▶ WHAT TO WORK ON: Find the line with "Definition bond_indices (mol" in the entries below, then reproduce it and every line after it down to and including the line with "match nth_error (atoms", exactly.

*** Opening GIVEN ENTRIES ***

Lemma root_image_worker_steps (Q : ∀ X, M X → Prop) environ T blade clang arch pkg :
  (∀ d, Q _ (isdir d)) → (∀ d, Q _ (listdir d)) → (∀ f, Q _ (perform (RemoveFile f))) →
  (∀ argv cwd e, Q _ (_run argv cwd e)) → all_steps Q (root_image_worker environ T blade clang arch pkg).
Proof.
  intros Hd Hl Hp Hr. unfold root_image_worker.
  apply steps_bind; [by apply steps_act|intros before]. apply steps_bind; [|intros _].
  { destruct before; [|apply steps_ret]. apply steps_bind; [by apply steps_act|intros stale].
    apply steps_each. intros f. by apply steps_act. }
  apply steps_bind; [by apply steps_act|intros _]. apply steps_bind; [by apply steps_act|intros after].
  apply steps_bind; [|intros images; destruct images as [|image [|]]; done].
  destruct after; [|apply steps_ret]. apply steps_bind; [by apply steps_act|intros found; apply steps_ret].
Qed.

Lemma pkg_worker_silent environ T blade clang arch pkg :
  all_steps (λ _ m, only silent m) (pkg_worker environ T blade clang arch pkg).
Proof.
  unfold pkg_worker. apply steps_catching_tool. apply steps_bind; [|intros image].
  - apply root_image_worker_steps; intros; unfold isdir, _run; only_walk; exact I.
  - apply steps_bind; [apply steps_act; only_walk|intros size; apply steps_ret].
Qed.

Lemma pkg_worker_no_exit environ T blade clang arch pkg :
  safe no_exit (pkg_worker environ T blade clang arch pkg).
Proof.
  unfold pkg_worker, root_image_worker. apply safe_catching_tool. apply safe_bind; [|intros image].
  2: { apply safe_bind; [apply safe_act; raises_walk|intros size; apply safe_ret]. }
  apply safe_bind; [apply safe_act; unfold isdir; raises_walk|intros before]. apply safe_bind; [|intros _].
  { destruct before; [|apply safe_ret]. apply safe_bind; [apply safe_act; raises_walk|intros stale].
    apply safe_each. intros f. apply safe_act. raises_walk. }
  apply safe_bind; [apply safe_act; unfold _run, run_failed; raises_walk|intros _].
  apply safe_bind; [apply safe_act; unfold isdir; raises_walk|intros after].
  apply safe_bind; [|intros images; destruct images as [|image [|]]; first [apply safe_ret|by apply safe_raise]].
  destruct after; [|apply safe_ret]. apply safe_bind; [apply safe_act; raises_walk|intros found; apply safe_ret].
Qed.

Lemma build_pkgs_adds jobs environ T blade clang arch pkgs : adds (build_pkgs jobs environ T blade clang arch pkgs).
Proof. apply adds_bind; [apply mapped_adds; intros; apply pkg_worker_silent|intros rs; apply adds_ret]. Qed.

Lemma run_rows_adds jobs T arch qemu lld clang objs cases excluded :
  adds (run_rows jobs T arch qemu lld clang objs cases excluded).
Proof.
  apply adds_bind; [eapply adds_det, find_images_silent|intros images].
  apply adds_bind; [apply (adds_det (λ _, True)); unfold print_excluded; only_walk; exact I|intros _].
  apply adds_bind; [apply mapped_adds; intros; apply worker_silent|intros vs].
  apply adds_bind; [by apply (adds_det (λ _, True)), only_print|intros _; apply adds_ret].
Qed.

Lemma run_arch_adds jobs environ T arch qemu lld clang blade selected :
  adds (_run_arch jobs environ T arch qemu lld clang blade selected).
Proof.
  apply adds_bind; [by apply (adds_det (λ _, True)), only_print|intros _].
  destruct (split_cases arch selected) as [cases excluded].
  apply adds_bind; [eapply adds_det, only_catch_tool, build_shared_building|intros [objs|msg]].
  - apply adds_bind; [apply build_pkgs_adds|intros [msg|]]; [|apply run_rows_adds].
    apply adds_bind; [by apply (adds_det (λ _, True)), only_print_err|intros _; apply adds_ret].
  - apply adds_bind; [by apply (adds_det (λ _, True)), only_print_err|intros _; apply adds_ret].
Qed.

*** Closing GIVEN ENTRIES ***
*** Opening GIVEN ENTRIES ***

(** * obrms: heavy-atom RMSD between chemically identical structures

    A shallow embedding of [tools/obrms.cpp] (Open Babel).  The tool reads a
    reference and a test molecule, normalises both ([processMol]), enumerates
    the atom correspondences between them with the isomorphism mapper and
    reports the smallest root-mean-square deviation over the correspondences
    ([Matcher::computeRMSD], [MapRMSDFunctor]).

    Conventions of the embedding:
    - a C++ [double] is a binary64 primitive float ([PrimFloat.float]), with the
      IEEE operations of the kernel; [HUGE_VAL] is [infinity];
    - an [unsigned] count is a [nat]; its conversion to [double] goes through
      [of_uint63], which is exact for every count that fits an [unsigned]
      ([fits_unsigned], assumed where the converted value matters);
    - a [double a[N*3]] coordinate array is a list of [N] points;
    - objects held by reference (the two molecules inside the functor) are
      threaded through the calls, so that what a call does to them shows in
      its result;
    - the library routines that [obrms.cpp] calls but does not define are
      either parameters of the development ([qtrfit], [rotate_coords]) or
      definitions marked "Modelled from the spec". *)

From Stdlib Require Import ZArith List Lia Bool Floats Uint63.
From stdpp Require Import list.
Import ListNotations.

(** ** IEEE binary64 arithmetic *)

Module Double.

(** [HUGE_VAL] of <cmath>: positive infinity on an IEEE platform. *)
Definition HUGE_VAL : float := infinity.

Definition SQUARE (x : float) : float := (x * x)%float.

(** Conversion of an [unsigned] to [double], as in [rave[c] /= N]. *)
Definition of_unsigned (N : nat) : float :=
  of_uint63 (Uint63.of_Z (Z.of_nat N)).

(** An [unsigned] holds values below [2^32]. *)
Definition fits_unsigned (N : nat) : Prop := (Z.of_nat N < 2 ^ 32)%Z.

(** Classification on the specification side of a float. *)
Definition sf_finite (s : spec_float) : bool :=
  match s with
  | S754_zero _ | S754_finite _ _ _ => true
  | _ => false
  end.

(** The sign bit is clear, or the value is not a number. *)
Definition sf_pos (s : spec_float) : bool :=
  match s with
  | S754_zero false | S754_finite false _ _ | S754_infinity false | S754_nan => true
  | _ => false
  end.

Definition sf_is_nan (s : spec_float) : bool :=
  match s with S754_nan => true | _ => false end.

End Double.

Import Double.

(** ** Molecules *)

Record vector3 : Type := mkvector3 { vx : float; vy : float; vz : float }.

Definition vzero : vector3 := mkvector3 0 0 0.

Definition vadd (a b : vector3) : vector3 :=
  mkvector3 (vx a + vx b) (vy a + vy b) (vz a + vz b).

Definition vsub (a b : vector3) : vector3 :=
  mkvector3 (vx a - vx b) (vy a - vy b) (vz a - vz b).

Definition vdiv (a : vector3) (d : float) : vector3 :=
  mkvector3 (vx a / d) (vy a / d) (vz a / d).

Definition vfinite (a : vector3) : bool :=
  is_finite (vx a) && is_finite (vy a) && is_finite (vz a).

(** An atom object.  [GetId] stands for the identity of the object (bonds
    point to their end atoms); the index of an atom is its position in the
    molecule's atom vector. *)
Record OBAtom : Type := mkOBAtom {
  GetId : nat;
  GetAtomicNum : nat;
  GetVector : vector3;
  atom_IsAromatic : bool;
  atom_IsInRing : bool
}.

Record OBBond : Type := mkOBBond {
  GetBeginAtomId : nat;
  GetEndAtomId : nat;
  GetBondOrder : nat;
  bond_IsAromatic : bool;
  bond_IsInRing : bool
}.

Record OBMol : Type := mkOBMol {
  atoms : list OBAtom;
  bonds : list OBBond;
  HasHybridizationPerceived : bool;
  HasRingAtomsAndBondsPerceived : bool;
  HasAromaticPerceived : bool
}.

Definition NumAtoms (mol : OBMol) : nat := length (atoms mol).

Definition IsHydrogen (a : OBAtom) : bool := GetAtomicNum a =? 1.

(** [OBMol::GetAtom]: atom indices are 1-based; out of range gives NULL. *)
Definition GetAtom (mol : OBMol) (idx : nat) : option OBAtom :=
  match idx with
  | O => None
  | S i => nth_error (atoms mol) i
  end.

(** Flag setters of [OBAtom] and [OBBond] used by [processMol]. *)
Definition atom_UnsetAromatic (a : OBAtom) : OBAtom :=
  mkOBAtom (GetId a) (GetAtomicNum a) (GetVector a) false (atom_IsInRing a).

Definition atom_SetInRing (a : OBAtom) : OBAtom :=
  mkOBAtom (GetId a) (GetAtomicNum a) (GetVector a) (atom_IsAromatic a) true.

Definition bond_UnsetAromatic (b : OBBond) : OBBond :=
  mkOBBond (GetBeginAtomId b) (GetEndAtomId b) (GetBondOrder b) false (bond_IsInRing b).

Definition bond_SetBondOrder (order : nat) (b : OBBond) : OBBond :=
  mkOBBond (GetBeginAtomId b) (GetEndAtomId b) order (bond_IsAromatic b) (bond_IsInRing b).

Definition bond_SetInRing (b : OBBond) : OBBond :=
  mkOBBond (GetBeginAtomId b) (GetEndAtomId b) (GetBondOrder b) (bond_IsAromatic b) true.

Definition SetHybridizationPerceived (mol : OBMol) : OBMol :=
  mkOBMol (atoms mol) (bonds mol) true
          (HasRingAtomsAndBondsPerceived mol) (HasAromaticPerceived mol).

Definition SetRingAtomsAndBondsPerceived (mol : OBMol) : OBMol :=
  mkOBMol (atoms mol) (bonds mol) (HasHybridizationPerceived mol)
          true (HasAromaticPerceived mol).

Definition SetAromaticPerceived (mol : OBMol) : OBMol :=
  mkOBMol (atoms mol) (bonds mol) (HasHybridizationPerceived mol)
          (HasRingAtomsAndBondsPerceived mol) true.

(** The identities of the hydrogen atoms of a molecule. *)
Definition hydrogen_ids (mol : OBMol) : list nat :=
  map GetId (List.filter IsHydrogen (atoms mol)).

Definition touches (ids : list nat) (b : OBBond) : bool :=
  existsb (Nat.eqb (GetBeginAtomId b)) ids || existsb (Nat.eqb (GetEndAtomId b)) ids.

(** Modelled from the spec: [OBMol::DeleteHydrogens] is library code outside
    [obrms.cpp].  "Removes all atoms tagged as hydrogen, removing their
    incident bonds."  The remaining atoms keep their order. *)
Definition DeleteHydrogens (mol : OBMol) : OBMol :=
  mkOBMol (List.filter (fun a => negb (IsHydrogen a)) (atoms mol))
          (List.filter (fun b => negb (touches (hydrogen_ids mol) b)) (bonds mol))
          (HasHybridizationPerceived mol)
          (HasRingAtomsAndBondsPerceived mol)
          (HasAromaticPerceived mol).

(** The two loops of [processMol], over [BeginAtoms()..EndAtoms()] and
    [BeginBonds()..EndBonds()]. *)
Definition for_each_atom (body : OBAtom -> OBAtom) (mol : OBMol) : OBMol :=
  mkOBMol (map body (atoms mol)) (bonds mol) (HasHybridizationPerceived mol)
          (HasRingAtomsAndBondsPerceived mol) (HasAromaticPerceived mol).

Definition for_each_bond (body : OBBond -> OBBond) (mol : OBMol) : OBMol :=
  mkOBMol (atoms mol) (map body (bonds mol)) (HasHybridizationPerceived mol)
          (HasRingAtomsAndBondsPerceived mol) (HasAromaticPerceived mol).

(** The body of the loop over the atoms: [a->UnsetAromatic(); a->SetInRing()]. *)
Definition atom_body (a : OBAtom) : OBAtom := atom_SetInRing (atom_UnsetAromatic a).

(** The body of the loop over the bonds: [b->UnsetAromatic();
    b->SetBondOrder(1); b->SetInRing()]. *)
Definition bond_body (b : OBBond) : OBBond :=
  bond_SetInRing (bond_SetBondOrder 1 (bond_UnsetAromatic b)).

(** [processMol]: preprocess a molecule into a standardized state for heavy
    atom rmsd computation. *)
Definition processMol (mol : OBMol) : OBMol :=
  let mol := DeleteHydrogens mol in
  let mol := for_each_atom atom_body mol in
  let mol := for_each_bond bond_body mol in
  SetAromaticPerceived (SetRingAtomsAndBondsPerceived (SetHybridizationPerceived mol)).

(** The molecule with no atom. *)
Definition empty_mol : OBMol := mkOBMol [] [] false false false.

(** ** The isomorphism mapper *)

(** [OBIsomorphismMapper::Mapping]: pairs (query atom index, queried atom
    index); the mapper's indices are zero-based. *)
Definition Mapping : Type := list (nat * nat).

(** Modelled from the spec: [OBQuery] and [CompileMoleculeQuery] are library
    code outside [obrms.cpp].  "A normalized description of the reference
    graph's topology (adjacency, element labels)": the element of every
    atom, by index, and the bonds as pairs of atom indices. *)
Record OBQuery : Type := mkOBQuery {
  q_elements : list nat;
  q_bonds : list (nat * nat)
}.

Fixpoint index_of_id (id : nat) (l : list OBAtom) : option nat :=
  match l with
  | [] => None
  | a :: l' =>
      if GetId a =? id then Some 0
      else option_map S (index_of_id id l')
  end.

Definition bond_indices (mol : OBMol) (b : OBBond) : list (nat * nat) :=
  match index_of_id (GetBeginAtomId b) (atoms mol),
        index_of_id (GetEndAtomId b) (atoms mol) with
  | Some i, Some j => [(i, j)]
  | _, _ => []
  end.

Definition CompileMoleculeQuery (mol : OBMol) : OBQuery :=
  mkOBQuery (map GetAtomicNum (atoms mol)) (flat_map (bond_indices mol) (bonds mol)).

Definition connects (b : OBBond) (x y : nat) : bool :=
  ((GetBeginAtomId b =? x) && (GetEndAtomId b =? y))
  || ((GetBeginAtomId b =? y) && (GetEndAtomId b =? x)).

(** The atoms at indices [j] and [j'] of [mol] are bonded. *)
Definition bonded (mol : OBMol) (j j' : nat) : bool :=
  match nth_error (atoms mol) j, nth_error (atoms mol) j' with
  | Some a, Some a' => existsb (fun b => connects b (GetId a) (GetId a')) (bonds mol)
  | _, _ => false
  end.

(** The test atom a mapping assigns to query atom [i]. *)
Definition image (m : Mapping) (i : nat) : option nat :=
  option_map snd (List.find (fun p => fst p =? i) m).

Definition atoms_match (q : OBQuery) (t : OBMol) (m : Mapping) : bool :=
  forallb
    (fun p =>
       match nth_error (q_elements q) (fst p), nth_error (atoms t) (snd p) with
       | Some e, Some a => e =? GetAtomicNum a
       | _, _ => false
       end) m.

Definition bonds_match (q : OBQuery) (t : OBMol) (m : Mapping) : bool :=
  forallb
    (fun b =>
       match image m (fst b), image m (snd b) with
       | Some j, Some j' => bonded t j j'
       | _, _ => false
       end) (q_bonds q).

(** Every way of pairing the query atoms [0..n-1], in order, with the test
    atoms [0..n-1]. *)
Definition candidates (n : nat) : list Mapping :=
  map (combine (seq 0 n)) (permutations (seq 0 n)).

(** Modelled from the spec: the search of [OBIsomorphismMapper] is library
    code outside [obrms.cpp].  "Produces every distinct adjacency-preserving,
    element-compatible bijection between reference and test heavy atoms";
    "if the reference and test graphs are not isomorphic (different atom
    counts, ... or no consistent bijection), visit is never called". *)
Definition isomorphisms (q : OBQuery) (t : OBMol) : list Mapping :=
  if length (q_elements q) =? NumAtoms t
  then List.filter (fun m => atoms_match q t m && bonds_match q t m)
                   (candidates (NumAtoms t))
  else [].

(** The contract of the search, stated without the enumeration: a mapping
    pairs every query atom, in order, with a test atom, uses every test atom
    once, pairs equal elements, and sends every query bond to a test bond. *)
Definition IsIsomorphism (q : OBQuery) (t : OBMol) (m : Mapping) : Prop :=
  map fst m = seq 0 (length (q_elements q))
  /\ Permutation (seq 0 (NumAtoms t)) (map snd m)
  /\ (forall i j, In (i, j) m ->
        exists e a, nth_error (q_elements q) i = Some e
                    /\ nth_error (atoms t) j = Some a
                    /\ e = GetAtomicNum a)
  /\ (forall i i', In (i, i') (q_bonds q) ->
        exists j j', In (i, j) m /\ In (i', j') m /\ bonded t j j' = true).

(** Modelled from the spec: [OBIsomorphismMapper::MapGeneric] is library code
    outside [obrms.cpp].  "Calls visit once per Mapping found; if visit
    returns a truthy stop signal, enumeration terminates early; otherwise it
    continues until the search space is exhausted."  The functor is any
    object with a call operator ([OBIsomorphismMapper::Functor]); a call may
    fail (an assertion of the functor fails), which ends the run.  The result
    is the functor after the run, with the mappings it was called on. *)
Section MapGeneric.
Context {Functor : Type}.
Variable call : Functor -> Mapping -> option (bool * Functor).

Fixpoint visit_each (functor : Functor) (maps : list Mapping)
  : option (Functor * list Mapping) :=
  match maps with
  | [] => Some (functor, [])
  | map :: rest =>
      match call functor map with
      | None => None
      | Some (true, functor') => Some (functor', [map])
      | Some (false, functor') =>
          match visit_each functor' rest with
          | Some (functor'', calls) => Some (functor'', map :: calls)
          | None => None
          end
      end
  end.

*** Closing GIVEN ENTRIES ***

▶ ANSWER AREA:
Definition bond_indices (mol : OBMol) (b : OBBond) : list (nat * nat) :=
  match index_of_id (GetBeginAtomId b) (atoms mol),
        index_of_id (GetEndAtomId b) (atoms mol) with
  | Some i, Some j => [(i, j)]
  | _, _ => []
  end.

Definition CompileMoleculeQuery (mol : OBMol) : OBQuery :=
  mkOBQuery (map GetAtomicNum (atoms mol)) (flat_map (bond_indices mol) (bonds mol)).

Definition connects (b : OBBond) (x y : nat) : bool :=
  ((GetBeginAtomId b =? x) && (GetEndAtomId b =? y))
  || ((GetBeginAtomId b =? y) && (GetEndAtomId b =? x)).

(** The atoms at indices [j] and [j'] of [mol] are bonded. *)
Definition bonded (mol : OBMol) (j j' : nat) : bool :=
  match nth_error (atoms mol) j, nth_error (atoms mol) j' with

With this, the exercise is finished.